И уже скачет через... кого же? Расул лишь на миг блеснул и был отброшен, потом пошли мал мала меньше с кругленькими глазками да пунцово-алыми губами, и узкая полоска лба белеет меж чуть седыми волосами и густыми черными бровями, а Бахадура по опрометчивости Джанибек не принимает всерьез, но именно он, как сказывает новомодный непальский астролог, имея в виду Скорпиона ("Вперед, и никаких сомнений!"), вынырнет нежданно сбоку, дождется своего часа,- аксакалы, точно мамонты, вымерли в одночасье, и выбор пал на Бахадура, ибо на оскудевшей этой земле ставить было не на кого.
А Махмуд говорит, и на сей раз ему Агила жаль - оторвался от родового дерева, зазеленеет ли ветвь или засохнет, лишенная корней, вспоминает Махмуд где-то читанное (у Аскера Никбина, кажется).
И про Ильдрыма вспомнит как о чем-то далеком, были мы молоды, полны сил, собирались и кутили, мечтали и надеялись, да, да, интриги, борьба, коварства, разгадывание чужих козней и упрежающие удары, чтобы вышибить соперника из седла, ох, и погубит нацию зависть к удачливому, заарканить, ссадить с коня, запутать и ославить, еще и еще о нации, любили и ревновали,- что ни говори, а прожили мы наполненную жизнь, черт возьми, прав я, Аскер? И ты, Хансултанов, мен олюм, да умру я, скажи, прав я или нет?
- Прав ты, прав, а как же?
- ...пусть каждый,- какие-то помехи в трубке,- ...и сообща исцелимся,- в наивной вере, что когда-нибудь о нас услышат: есть, мол, на этой земле народ; и славен он именами...- говорит, пока не израсходует привычную норму слов (и пафоса). И плачет в трубку, расставаясь с родней и не слыша частых гудков.
20
...Вынырнул сбоку, опережая Джанибека, Бахадур: дождался-таки своего часа и восседает, веером разворачивая спектр ДЕЛ, которых нет, одна видимость, СЛОВ, нынче обесцененных, но неистощимы знаменосцы на выдумки новых формулировок, чтоб хоть как-то удержаться на мировом базаре, авось чем удастся поживиться, а что до ПОМЫСЛОВ, то они, как и прежде, привычно скрыты и не поддаются обнаружению: пытки, по слухам, отменены и, сказывают, прежде времени.
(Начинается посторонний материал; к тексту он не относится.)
(* ===== verification/AtLayer.v ===== *)
(** The socket layer of the AT component, which the application calls:
    rt-thread/components/net/at/at_socket/at_socket.c.

    The sockets are the array of the device; those in use hang on [_socket_list] by their
    [next] links, and the number of a socket is its position on that list.  The driver
    behind the layer is the interface [SocketOps]: the operations of [sock->ops], the
    device lookup, the kernel's allocator and what arrives while a caller waits.

    [rt_slist_next(node)] is read after [node] was freed when a receive goes on to the
    next packet and when a socket is freed with packets.  [rt_free] leaves the contents of
    a block in place, and the model takes the link as it was; [stale_reads] counts these
    reads. *)

From S2P Require Import Prelude CLib Event AtClient AtSocket AtParser Netdev AtDevice.

Definition AT_SOCKET_MAGIC := 41216.
Definition AF_INET := 2.
Definition AF_AT := 45.
Definition SOCK_STREAM := 1.
Definition SOCK_DGRAM := 2.
Definition MSG_DONTWAIT := 8.

Inductive at_socket_state : Type :=
  | AT_SOCKET_NONE
  | AT_SOCKET_OPEN
  | AT_SOCKET_LISTEN
  | AT_SOCKET_CONNECT
  | AT_SOCKET_CLOSED.
#[global] Instance at_socket_state_eq_dec : EqDecision at_socket_state.
Proof. solve_decision. Defined.

Inductive at_event_t : Type := AT_EVENT_SEND | AT_EVENT_RECV | AT_EVENT_ERROR.

Record at_recv_pkt : Type := MkPkt {
  bfsz_totle : nat;
  bfsz_index : nat;
  pkt_buff : list Z }.
#[global] Instance at_recv_pkt_eta : Eta at_recv_pkt :=
  λ p, MkPkt (bfsz_totle p) (bfsz_index p) (pkt_buff p).

(** [recv_notice]: the count of the semaphore, [None] is the null pointer. *)
Record at_socket_t : Type := MkSock {
  magic : Z;
  descriptor : Z;
  sock_type : Z;
  sock_state : at_socket_state;
  recv_notice : option Z;
  recv_lock : bool;
  recvpkt_list : list at_recv_pkt;
  recv_timeout : Z;
  send_timeout : Z;
  rcvevent : Z;
  sendevent : Z;
  errevent : Z;
  next : option nat;
  user_data : Z }.
#[global] Instance at_socket_eta : Eta at_socket_t :=
  λ s, MkSock (magic s) (descriptor s) (sock_type s) (sock_state s) (recv_notice s) (recv_lock s)
    (recvpkt_list s) (recv_timeout s) (send_timeout s) (rcvevent s) (sendevent s) (errevent s)
    (next s) (user_data s).

(** Memory that [rt_memset] cleared. *)
Definition cleared_socket : at_socket_t :=
  MkSock 0 0 0 AT_SOCKET_NONE None false [] 0 0 0 0 0 None 0.

(** What happens to a socket while another thread waits: a callback of the driver. *)
Inductive arrival : Type :=
  | Received (idx : nat) (data : list Z)
  | ClosedByRemote (idx : nat).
Меджлис тройственного союза, собранный на свой курултай (судилище?): гегемоны-буровики, которые некогда бастовали, устраивая крикливые козни и рукопашные распри, угомонились и поутихли, артельщики-рыболовы, кустари-одиночки, ну и интеллектуальная мощь с ее трехзвездными лидерами в канун марсианских сеансов.
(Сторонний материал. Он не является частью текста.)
Lemma wp_free_socket l ids1 i ids2 s :
  in_use l (ids1 ++ i :: ids2) → socks l !! i = Some s → descriptor s = Z.of_nat (length ids1) →
  wp (free_socket i) (λ _ l', removed l l' (ids1 ++ ids2) i s) l.
Proof.
  intros Hu Hs Hd. unfold free_socket. apply wp_bind. eapply wp_get_sock; [done|].
  apply wp_bind. eapply wp_mono; [apply frees_if|]. intros [] ? (d1 & -> & Hd1).
  apply wp_bind. eapply wp_mono; [apply frees_if|]. intros [] ? (d2 & -> & Hd2).
  apply wp_bind. cbn [socks socket_list at_slock stale_reads drv] in *.
  eapply wp_mono with (P := λ _ l', ∃ d t, l' = MkLayer (socks l) (socket_list l) (at_slock l) t d ∧
    blocks d = blocks d2 - 2 * Z.of_nat (length (recvpkt_list s))).
  { assert (∀ Q l', socks l' !! i = Some s → wp (delete_pkts (recvpkt_list s)) Q l' →
      wp (match recvpkt_list s with [] => mret tt | _ => at_recvpkt_all_delete i end) Q l') as Hm.
    { intros Q l' Hl' HQ. destruct (recvpkt_list s) eqn:E; [done|]. apply wp_bind.
      eapply wp_get_sock; [done|]. by rewrite E. }
    apply Hm; [done|]. eapply wp_mono; [apply frees_pkts|]. intros [] ? (d & -> & Hd3). eauto. }
  intros [] ? (d3 & t & -> & Hd3). apply wp_bind. eapply wp_unlink; [exact Hu|done|done|].
  intros l' Hr Hl'. apply wp_modify.
  assert (is_Some (socks l' !! i)) as [s' Hs'].
  { destruct (relinked_lookup _ _ _ _ Hr Hs) as (s' & ? & _). by eexists. }
  split_and!.
  - refine (in_use_removed _ l' ids1 i ids2 _ Hr Hl'). exact Hu.
  - change (alter (λ _, cleared_socket) i (socks l') !! i = Some cleared_socket).
    by rewrite list_lookup_alter_eq, Hs'.
  - intros j sj Hne Hj. change (∃ sj', alter (λ _, cleared_socket) i (socks l') !! j = Some sj' ∧ body sj' = body sj).
    rewrite list_lookup_alter_ne by done. by eapply relinked_lookup.
  - destruct Hr as (_ & _ & _ & Hdrv). change (blocks (drv l') = blocks (drv l) - owned s).
    rewrite Hdrv. cbn [drv]. unfold owned. lia.
Qed.

(** Both ways of closing, from the number to the cleared socket. *)
Lemma wp_shutdown l ids1 i ids2 s k :
  in_use l (ids1 ++ i :: ids2) → socks l !! i = Some s → descriptor s = Z.of_nat (length ids1) →
  k = Z.of_nat (length ids1) →
  wp (at_shutdown k) (λ _ l', removed l l' (ids1 ++ ids2) i s) l.
Proof.
  intros Hu Hs Hd ->. pose proof Hu as (Hl & Hn & _).
  pose proof (linked_length _ _ Hl) as Hlen. rewrite length_app in Hlen. cbn [length] in Hlen.
  unfold at_shutdown. apply wp_bind. eapply wp_at_get_socket; [done|unfold INT32_MIN, INT32_MAX; lia|].
  unfold at_position. decide_if (0 <=? Z.of_nat (length ids1)) true.
  rewrite Nat2Z.id, list_lookup_middle by done. apply wp_bind. eapply wp_get_sock; [done|].
  assert (i ∈ ids1 ++ i :: ids2) as Hi by (apply elem_of_app; right; by left).
  destruct (in_use_live _ _ _ Hu Hi) as (s0 & Hs0 & _ & Hud & _). assert (s0 = s) as -> by congruence.
  apply wp_bind, wp_modify. set (f := λ s0, s0 <| sock_state := AT_SOCKET_CLOSED |>).
  set (l1 := l <| socks := alter f i (socks l) |>).
  assert (in_use l1 (ids1 ++ i :: ids2)) as Hu1.
  { apply in_use_alter; [done|done|]. intros s1 Hs1. by rewrite decide_True. }
  assert (socks l1 !! i = Some (f s)) as Hs1
    by (change (socks l1) with (alter f i (socks l)); by rewrite list_lookup_alter_eq, Hs).
  apply wp_bind. eapply wp_mono with (P := λ _ l', ∃ d, l' = MkLayer (socks l1) (socket_list l1) (at_slock l1)
    (stale_reads l1) d ∧ blocks d = blocks (drv l)).
  { destruct (bool_decide _); [apply wp_ret; by exists (drv l)|].
    eapply wp_drv; [apply close_law|].
    - rewrite Hud. apply lookup_lt_Some in Hs. lia.
    - intros r d [Hb _]. by exists d. }
  intros r ? (d & -> & Hb). apply wp_bind.
  eapply wp_mono; [by apply (wp_free_socket _ ids1 i ids2 (f s))|].
  intros [] l' (H1 & H2 & H3 & H4). apply wp_ret. split_and!; [done|done| |].
  - intros j sj Hne Hj. apply H3; [done|].
    change (alter f i (socks l) !! j = Some sj). by rewrite list_lookup_alter_ne.
  - rewrite H4. cbn [drv]. by rewrite Hb.
Qed.

Lemma free_index_spec ss :
  free_index ss = length ss ∨ ∃ s, ss !! free_index ss = Some s ∧ magic s = 0.
Proof.
  induction ss as [|s ss IH]; [by left|]. cbn [free_index]. destruct (Z.eqb_spec (magic s) 0).
  - right. by exists s.
  - destruct IH as [IH|IH]; [left; cbn; lia|by right].
Qed.

(** A socket [i] with contents [s] after the sockets [ids] of [l]. *)
Definition added l l' (ids : list nat) (i : nat) (s : at_socket_t) : Prop :=
  in_use l' (ids ++ [i]) ∧ socks l' !! i = Some s ∧
  ∀ j sj, j ≠ i → socks l !! j = Some sj → ∃ sj', socks l' !! j = Some sj' ∧ body sj' = body sj.

Lemma added_numbered l l' ids i s :
  numbered l ids → i ∉ ids → added l l' ids i s → descriptor s = Z.of_nat (length ids) →
  numbered l' (ids ++ [i]).
Proof.
  intros [Hu Hk] Hi (Hu' & Hs & Ho) Hd. split; [done|]. intros k j sj Hj Hsj.
  apply lookup_app_Some in Hj as [Hj|[Hlen Hj]].
  - assert (j ≠ i) as Hne by (intros ->; by apply Hi, list_elem_of_lookup; eauto).
    destruct (in_use_live l ids j Hu) as (sj0 & Hsj0 & _); [apply list_elem_of_lookup; eauto|].
    destruct (Ho _ _ Hne Hsj0) as (sj' & Hsj' & Hb). assert (sj' = sj) as -> by congruence.
    rewrite (body_field descriptor _ _ (λ _, eq_refl) Hb). by eapply Hk.
  - apply list_lookup_singleton_Some in Hj as [Hz <-]. assert (sj = s) as -> by congruence.
    rewrite Hd. f_equal. lia.
Qed.

Lemma added_upd l l' ids i s f Q :
  added l l' ids i s → (∀ s, next (f s) = next s) → live i (f s) →
  (∀ l2, added l l2 ids i (f s) → drv l2 = drv l' → Q tt l2) → wp (upd_sock i f) Q l'.
Proof.
  intros (Hu & Hs & Ho) Hf Hl HQ. apply wp_modify, HQ; [|done]. split_and!.
  - apply in_use_alter; [done..|]. intros s' Hs'. assert (s' = s) as -> by congruence.
    rewrite decide_True; [done|]. apply elem_of_app. right. by left.
  - change (alter f i (socks l') !! i = Some (f s)). by rewrite list_lookup_alter_eq, Hs.
  - intros j sj Hne Hj. destruct (Ho _ _ Hne Hj) as (sj' & Hsj' & Hb). exists sj'. split; [|done].
    change (alter f i (socks l') !! j = Some sj'). by rewrite list_lookup_alter_ne.
Qed.

Lemma added_calloc l l' ids i s (Q : bool → layer D → Prop) :
  added l l' ids i s → (∀ ok l2, added l l2 ids i s → Q ok l2) → wp (on_drv sys_calloc) Q l'.
Proof.
  intros Ha HQ. eapply wp_drv; [apply calloc_law|]. intros ok d _. by apply HQ.
Qed.

(** The free socket [i] joins the list. *)
Lemma wp_join {A} l ids i g (rest : io (layer D) A) Q :
  let f := g (Z.of_nat (length ids) + 1) in
  in_use l ids → i ∉ ids → is_Some (socks l !! i) → (∀ s, next (f s) = next s) →
  (∀ s, magic s = 0 → live i (f s)) →
  (∀ l' s, added l l' ids i (f s) → wp rest Q l') →
  wp (rt_slist_init i ;; rt_slist_append i ;; len ← rt_slist_len; upd_sock i (g len) ;; rest) Q l.
Proof.
  intros f Hu Hi [s Hs] Hf Hlive HQ. pose proof Hu as ((Hl & Hn) & _).
  apply wp_bind, wp_set_link. cbn [relink].
  set (l1 := MkLayer _ _ _ _ _).
  assert (linked_as l1 ids) as Hl1 by (split; [apply seg_alter; [by left|done]|done]).
  assert (relinked l l1) as Hr1 by (split_and!; [apply (body_relink (socks l) (Some i) None)|done..]).
  apply wp_bind. eapply wp_append; [exact Hl1|done| |].
  { destruct (relinked_lookup _ _ _ _ Hr1 Hs) as (s1 & ? & _). by eexists. }
  intros l2 Hr2 Hl2. pose proof (relinked_trans _ _ _ Hr1 Hr2) as Hr.
  apply wp_bind, wp_bind. eapply wp_linked; [done|]. apply wp_ret, wp_bind, wp_modify.
  rewrite length_app. cbn [length]. rewrite Nat2Z.inj_add. change (Z.of_nat 1) with 1. fold f.
  destruct (relinked_lookup _ _ _ _ Hr Hs) as (s2 & Hs2 & _). apply (HQ _ s2). split_and!.
  - by apply (in_use_added l).
  - change (alter f i (socks l2) !! i = Some (f s2)). by rewrite list_lookup_alter_eq, Hs2.
  - intros j sj Hne Hj. change (∃ sj', alter f i (socks l2) !! j = Some sj' ∧ body sj' = body sj).
    rewrite list_lookup_alter_ne by done. by eapply relinked_lookup.
Qed.

(** An entry that an allocation left half way, and that nobody owns. *)
Definition broken (s : at_socket_t) : Prop := recv_notice s = None ∨ recv_lock s = false.
Definition others_kept l l' (i : nat) : Prop :=
  ∀ j sj, j ≠ i → socks l !! j = Some sj → ∃ sj', socks l' !! j = Some sj' ∧ body sj' = body sj.

(** The new socket, and what is left without memory for it. *)
Definition opened (ids : list nat) l (r : Z) l' : Prop :=
  (r = -1 ∧ (numbered l' ids ∧ socks l' = socks l ∨
     ∃ i s, (i ∉ ids) ∧ numbered l' (ids ++ [i]) ∧ socks l' !! i = Some s ∧ broken s ∧ others_kept l l' i)) ∨
  (∃ i s, (i ∉ ids) ∧ numbered l' (ids ++ [i]) ∧ others_kept l l' i ∧ r = Z.of_nat (length ids) ∧ socks l' !! i = Some s ∧
    sock_state s = AT_SOCKET_OPEN ∧ sock_type s = AT_SOCKET_TCP ∧ recvpkt_list s = [] ∧
    recv_notice s = Some 0 ∧ recv_lock s = true).

(** Allocation, up to the state the caller sets, with any numbers ... *)
Definition taken (ids : list nat) l (sock : option nat) l' : Prop :=
  match sock with
  | None => in_use l' ids ∧ socks l' = socks l ∨
      ∃ i s, (i ∉ ids) ∧ added l l' ids i s ∧ descriptor s = Z.of_nat (length ids) ∧ broken s
  | Some i => (i ∉ ids) ∧ ∃ s, added l l' ids i s ∧ descriptor s = Z.of_nat (length ids) ∧
      recvpkt_list s = [] ∧ recv_notice s = Some 0 ∧ recv_lock s = true
  end.
(** ... and with the numbers in order. *)
Definition allocated (ids : list nat) l (sock : option nat) l' : Prop :=
  match sock with
  | None => numbered l' ids ∧ socks l' = socks l ∨
      ∃ i s, (i ∉ ids) ∧ numbered l' (ids ++ [i]) ∧ socks l' !! i = Some s ∧ broken s ∧ others_kept l l' i
  | Some i => (i ∉ ids) ∧ ∃ s, added l l' ids i s ∧ descriptor s = Z.of_nat (length ids) ∧
      recvpkt_list s = [] ∧ recv_notice s = Some 0 ∧ recv_lock s = true
  end.

Lemma wp_make_lock l (Q : bool → layer D → Prop) :
  (∀ ok b d, Q ok (MkLayer (socks l) (socket_list l) b (stale_reads l) d)) → wp make_lock Q l.
Proof.
  intros HQ. unfold make_lock. apply wp_bind, wp_gets. destruct (at_slock l) eqn:E.
  - apply wp_ret. destruct l as [ss hd b t d]. cbn in *. subst b. apply HQ.
  - apply wp_bind. eapply wp_drv; [apply calloc_law|]. intros [] d _; [|by apply wp_ret].
    apply wp_bind, wp_modify, wp_ret, HQ.
Qed.

Lemma wp_take l ids : in_use l ids → wp alloc_socket_by_device (taken ids l) l.
Proof.
  intros Hu. unfold alloc_socket_by_device. apply wp_bind, wp_make_lock. intros ok b d.
  set (l0 := MkLayer _ _ _ _ _). assert (in_use l0 ids) as Hu0 by exact Hu.
  destruct ok; cbn [negb]; [|apply wp_ret; by left].
  apply wp_bind, wp_gets, wp_bind, wp_gets. change (socks l0) with (socks l).
  destruct (Nat.eqb_spec (free_index (socks l)) (length (socks l))) as [E|E]; [apply wp_ret; by left|].
  destruct (free_index_spec (socks l)) as [?|(s0 & Hs0 & Hm0)]; [done|].
  set (i := free_index (socks l)) in *.
  assert (i ∉ ids) as Hi.
  { intros Hin. destruct (in_use_live _ _ _ Hu Hin) as (s & Hs & Hmag & _).
    assert (s = s0) as -> by congruence. by rewrite Hm0 in Hmag. }
  eapply wp_join; [exact Hu0|done|by eexists|done|by intros; split_and!|].
  intros l1 s Ha. apply wp_bind. eapply added_calloc; [exact Ha|]. intros ok1 l2 Ha2.
  apply wp_bind. eapply added_upd; [exact Ha2|done|by split_and!|]. intros l3 Ha3 _.
  destruct ok1; cbn [negb].
  2:{ apply wp_ret. right. eexists i, _. split; [done|]. split; [exact Ha3|]. split; [cbn; lia|by left]. }
  apply wp_bind. eapply added_calloc; [exact Ha3|]. intros ok2 l4 Ha4.
  apply wp_bind. eapply added_upd; [exact Ha4|done|by split_and!|]. intros l5 Ha5 _.
  destruct ok2; cbn [negb].
  - apply wp_ret. split; [done|]. eexists. split; [exact Ha5|]. split_and!; [cbn; lia|done..].
  - apply wp_bind. eapply wp_drv; [apply free_law|]. intros [] d6 _. apply wp_ret. right.
    eexists i, _. split; [done|]. split; [exact Ha5|]. split; [cbn; lia|by right].
Qed.

Lemma wp_alloc l ids : numbered l ids → wp alloc_socket_by_device (allocated ids l) l.
Proof.
  intros Hnum. eapply wp_mono; [by apply wp_take, Hnum|]. intros [i|] l'; [done|].
  intros [[Hu Hs]|(i & s & Hi & Ha & Hd & Hb)].
  - left. split; [|done]. split; [done|]. rewrite Hs. apply Hnum.
  - right. exists i, s. split; [done|]. split; [by eapply added_numbered|]. by destruct Ha as (_ & ? & ?).
Qed.

Lemma wp_at_socket l ids protocol :
  numbered l ids → wp (at_socket AF_INET SOCK_STREAM protocol) (opened ids l) l.
Proof.
  intros Hnum. unfold at_socket. apply wp_bind, wp_ret. cbn [Z.eqb SOCK_STREAM Pos.eqb].
  apply wp_bind. unfold alloc_socket. eapply wp_mono with (P := allocated ids l).
  { apply wp_bind, wp_gets. destruct (ops_device (drv l)); [by apply wp_alloc|apply wp_ret; by left]. }
  intros [i|] l1; [|intros Ha; apply wp_ret; by left].
  intros (Hi & s & Ha & Hd & Hp & Hn & Hk). apply wp_bind.
  eapply added_upd; [exact Ha|done| |].
  { pose proof Ha as (Hu & Hs & _). destruct (in_use_live _ _ i Hu) as (s' & Hs' & Hl);
      [apply elem_of_app; right; by left|]. by assert (s' = s) as -> by congruence. }
  intros l2 Ha2 _. apply wp_bind. pose proof Ha2 as (_ & Hs2 & _). eapply wp_get_sock; [exact Hs2|].
  apply wp_ret. right. exists i. eexists. split; [done|]. split; [by eapply added_numbered|].
  split; [exact (proj2 (proj2 Ha2))|]. split; [exact Hd|]. split; [exact Hs2|]. by split_and!.
Qed.
End operations.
Головы одна краше другой, соединенные макушки которых, если бережно их обвести плавной линией, образуют диковинную фигуру, похожую на дракона... нет, о драконе уже было, понежнее б,- двугорбого верблюда: вырезать и, приделав ноги, склеить, чтоб держался,- вот круп с хвостом, два горба и меж ними седло, мощная выгнутая' шея и высокая, как шутовской колпак, голова, и уши прилипли к ней, большие мясистые губы, выступающие вперед, через миг отвиснет нижняя, и они задвигаются, жует и жует свою жвачку.